> _ACTIVITY_
Nothing but the lines from the one with "Local Open Scope string_scope." through the final line of the entries below should be written out, each exactly as given.

[Start of Attachment]

(** X18. The proxy is started only once the vault is known to be
    unlocked: in every start-up that starts [startProxyServer], one of
    the first 30 GETs to the status URL of the serve port was answered
    with a payload that satisfies the unlock predicate, and the proxy
    targets that serve port. *)
Theorem main_proxy_only_after_unlock (W : World) (L : GoLib)
    (Setenv_error : string -> string -> option error)
    (env : gmap string string) (proxyPort targetPort : string) :
  let r := main W L Setenv_error (start env) in
  let bwServePort := getEnv env "BW_SERVE_PORT" "8088" in
  GoStartProxyServer proxyPort targetPort ∈ launched (snd r) ->
  targetPort = bwServePort
  /\ proxyPort = getEnv env "BW_PROXY_PORT" "8087"
  /\ exists k : nat,
       (k < 30)%nat
       /\ unlocked_payload L
            (get_result W k
               ("http://127.0.0.1:" +:+ bwServePort +:+ "/status")).
Proof.
  intros r bwServePort Hin.
  destruct (main_shape W L Setenv_error env) as (token & err & Hlogin & H).
  fold r bwServePort in H.
  destruct err as [e|].
  { destruct H as (_ & Hnone & _). rewrite Hnone in Hin.
    apply list_elem_of_In in Hin. destruct Hin. }
  destruct (Setenv_error "BW_SESSION" token) as [e|].
  { destruct H as (_ & Hnone & _). rewrite Hnone in Hin.
    apply list_elem_of_In in Hin. destruct Hin. }
  destruct H as (_ & [(Hk & _ & Hlaunched) | (_ & _ & Hlaunched & _)]);
    rewrite Hlaunched in Hin; apply list_elem_of_In in Hin.
  - destruct Hin as [Hin | [Hin | Hin]]; [discriminate | |].
    + injection Hin as <- <-. auto.
    + destruct (bool_decide _); simpl in Hin;
        [destruct Hin as [Hin | []]; discriminate | destruct Hin].
  - destruct Hin as [Hin | []]. discriminate.
Qed.
(** * The OAuth authorization endpoint of the MCP Python SDK

    A shallow embedding of [src/mcp/server/auth/handlers/authorize.py]:
    the request schema [AuthorizationRequest], the handler
    [AuthorizationHandler.handle] with its nested error router
    [error_response], and the redirect composer [create_error_redirect].

    Python strings are [string]s (sequences of 8-bit characters, read as the
    UTF-8 bytes of the text).  Exceptions and the handler's [nonlocal]
    variables are threaded through a small state-and-exception monad in
    which the state written before a [raise] survives the exception, as it
    does in Python. *)

From Stdlib Require Import String Ascii List Bool Arith.
Import ListNotations.
Local Open Scope list_scope.
Local Open Scope string_scope.

Set Implicit Arguments.

(* ===================================================================== *)
(** * String helpers used by the [urllib.parse] model *)
(* ===================================================================== *)

Module Str.

(** [c in s] *)
Fixpoint mem (c : ascii) (s : string) : bool :=
  match s with
  | EmptyString => false
  | String a rest => Ascii.eqb a c || mem c rest
  end.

[End of Attachment]

> _RESPONSE_
Local Open Scope string_scope.

Set Implicit Arguments.

(* ===================================================================== *)
(** * String helpers used by the [urllib.parse] model *)
(* ===================================================================== *)

Module Str.

(** [c in s] *)
Fixpoint mem (c : ascii) (s : string) : bool :=
  match s with
  | EmptyString => false
  | String a rest => Ascii.eqb a c || mem c rest
  end.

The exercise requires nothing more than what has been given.